- Born: 1899 Creek Town, Calabar, Duke Town
- Died: 1951 (aged 51–52)
- Employers: Air Raid Precautions (during Second World War); Royal Mail (after the war;
- Known for: Acting work
- Notable work: Sanders of the River (1935); King Solomon's Mines (1937); The Thief of Bagdad (1940);
- Children: Oku Ekpenyon

= Ita Ekpenyon =

Only known black Air Raid Precautions warden in the UK (1899–1951)

Ita Ekpenyon (1899–1951) was a Nigerian teacher and actor who was also the only known black Air Raid Precautions (ARP) warden in the United Kingdom. Ekpenyon was a teacher in Nigeria but came to London to study law. A speaker of the Efik language, he contributed to a textbook that was used by colonial authorities in Nigeria. Ekpenyon later taught the language to American actor Paul Robeson, with whom he acted in the 1930s films Sanders of the River and King Solomon's Mines. When the Second World War broke out, being too old to serve in the military, he joined the ARP service as a warden. He recounted that some London residents regarded him as lucky because of the colour of his skin, but he also encountered casual racism. Ekpenyon witnessed foreign nationals being barred from one air raid shelter and intervened to persuade the occupants to admit the newcomers; the incident was made into an animated film in 2010. Ekpenyon wrote a memoir on his ARP service and also featured in wartime broadcasts to demonstrate the commitment of West Africans to the war effort. In 2021, a Lucy Worsley docudrama featured Ekpenyon's life. After the war, Ekpenyon gave up on his ambitions for a career in law and became a postman.

== Early life ==
Ita Ekpenyon was born in Creek Town in Calabar, Nigeria, in 1899. His daughter Oku Ekpenyon stated that he was a headteacher in Nigeria before going to London in 1928. Ekpenyon lived in Great Titchfield Street, near Oxford Circus, and studied law, one of a small community of 15,000 black Africans in London at this time. He became an actor and featured, with Paul Robeson, in the 1935 London Films picture Sanders of the River and, again with Robeson, in 1937 Gaumont-British picture King Solomon's Mines. As well as appearing in the latter film, Ekpenyon coached the American Robeson in the Efik language, Ekpenyon having previously contributed to a textbook on the language that was used by British colonial officials. He also appeared in the 1940 London Films' picture The Thief of Bagdad.

==Second World War==
Ekpenyon was too old to serve in the military during the Second World War but volunteered to join Air Raid Precautions (ARP), a government civil defence organisation. He was enrolled in D Section of the St Marylebone Borough Council Civil Defence Volunteer unit on 5 February 1940. He became a senior air raid warden, with responsibility for monitoring compliance with the blackout laws, keeping order in public air raid shelters and assisting people to safety during raids. Ekpenyon is the only known black air raid warden.

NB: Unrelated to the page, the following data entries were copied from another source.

(* ===== verification/RuntimeSaas.v ===== *)
(** The Standard-mode runtime: packages/mcp-server/src/runtime-saas.ts.

    The API client's token and DPoP key live in [w_client]; [issueTokens] is
    the refresh callback.  The runtime satisfies [RuntimeContract] for the
    event "POST <base>/messages", at most two of them per call (the second
    after a 401). *)
From S2P Require Import Prelude Base64 Utf8 JsNumber Json JsDate A2A Effect Node Envelope ApiClient Keystore Runtime.

Section saas.
Context `{Host, WebCrypto, Env}.

Record SaasRuntimeConfig := SaasConfig {
  sc_baseUrl : jstr; sc_aid : jstr; sc_credentialId : jstr;
  sc_enrollmentSecret : option jstr; sc_passphrase : option jstr; sc_keystoreDir : option jstr
}.

Definition requireConfirmation (flag : jval) (toolName : jstr) : res unit :=
  throw_if (match flag with JBool true => false | _ => true end)
    (Error_ (toolName ++ js ": mode='send' requires confirmed_by_user=true. The LLM host must surface a confirmation prompt to the human before flipping this flag.")).

(** [/^re:\s*/i] of a string. *)
Definition re_prefixed (s : jstr) : bool :=
  match s with
  | c1 :: c2 :: c3 :: _ => ((c1 =? 114) || (c1 =? 82)) && ((c2 =? 101) || (c2 =? 69)) && (c3 =? 58)
  | _ => false
  end.

Definition prefixReSubject (subject : jstr) : jstr :=
  let trimmed := trim subject in
  if negb (truthy_str trimmed) then js "Re: "
  else if re_prefixed trimmed then trimmed
  else js "Re: " ++ trimmed.

(** [input.subject?.trim()]. *)
Definition trim_opt (v : jval) : res jstr :=
  match v with
  | JUndef | JNull => Ok []
  | JStr s => Ok (trim s)
  | _ => Throw (TypeError_ (js "trim is not a function"))
  end.

(** [v ?? null] and [v ? { did: v } : undefined]. *)
Definition or_null (v : jval) : jval := nullish_or v JNull.
Definition party (did : jval) : jval := if jtruthy did then JObj [(js "did", did)] else JUndef.

(** The recipient's decryption of message fields that may not be strings. *)
Definition decrypt_fields (content : jval) (contentKey : jstr) : res (jstr * jstr) :=
  encrypted_content ← jprop content (js "encrypted_content");
  subject_encrypted ← jprop content (js "subject_encrypted");
  c ← as_string encrypted_content;
  s ← (let v := nullish_or subject_encrypted (JStr []) in if jtruthy v then as_string v else Ok []);
  Ok (Decrypt.decryptEnvelopeTextWithContentKey c s contentKey).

Ekpenyon later recalled that he was generally well treated, although he encountered some casual racism. He noted that some residents regarded him as a lucky mascot: "people believe that because I am a man of colour, I am a lucky omen. I had heard of such child-like beliefs, but I am delighted that such beliefs exist". On one occasion, Ekpenyon witnessed some foreign nationals being refused entry into a public shelter by its British occupants. He intervened and persuaded the occupants to admit the foreign nationals, stressing the need for "friendliness, co-operation and comradeship" to best survive the war. During the war, he wrote for and spoke on a BBC Radio series entitled Calling West Africa, which aimed to demonstrate the commitment of the Empire to the fight against fascism. One of his radio talks was published as Some Experiences of An African Air-Raid Warden. He also took part in BBC Radio's Empire series, speaking in English and Efik, and in a newsreel documenting the handing over of a tank paid for by a Nigerian chief.

== Later life and legacy ==
After the war, Ekpenyon gave up on his legal ambitions, due to a lack of funding to continue his studies. He became a postman, a job he held until his death in 1951. Ekpenyon wrote a memoir of his ARP service and became "among the most well-known of the black people who experienced the Blitz".

Footage of Ekpenyon at a 1941 Remembrance Day march was filmed by Marylebone mayor Alfred Coucher; the footage was lost but rediscovered in 2010. The footage was incorporated, together with animations made by Marylebone school children, into a 2010 film describing Ekpenyon's experience in the air raid shelter incident. The film is narrated with Ekpenyon's own account of the incident read by Nigerian actor Wale Ojo. Ekpenyon was also featured in Blitz Spirit with Lucy Worsley, a February 2021 BBC docudrama. The character of Ife, a Nigerian air raid warden, in the 2024 film Blitz is based upon Ekpenyon. Ekpenyon's daughter Oku Ekpenyon MBE is a campaigner for a memorial to victims of the slave trade to be erected in Britain.

Ekpenyon was featured in History's Secret Heroes, a BBC podcast narrated by Helena Bonham Carter.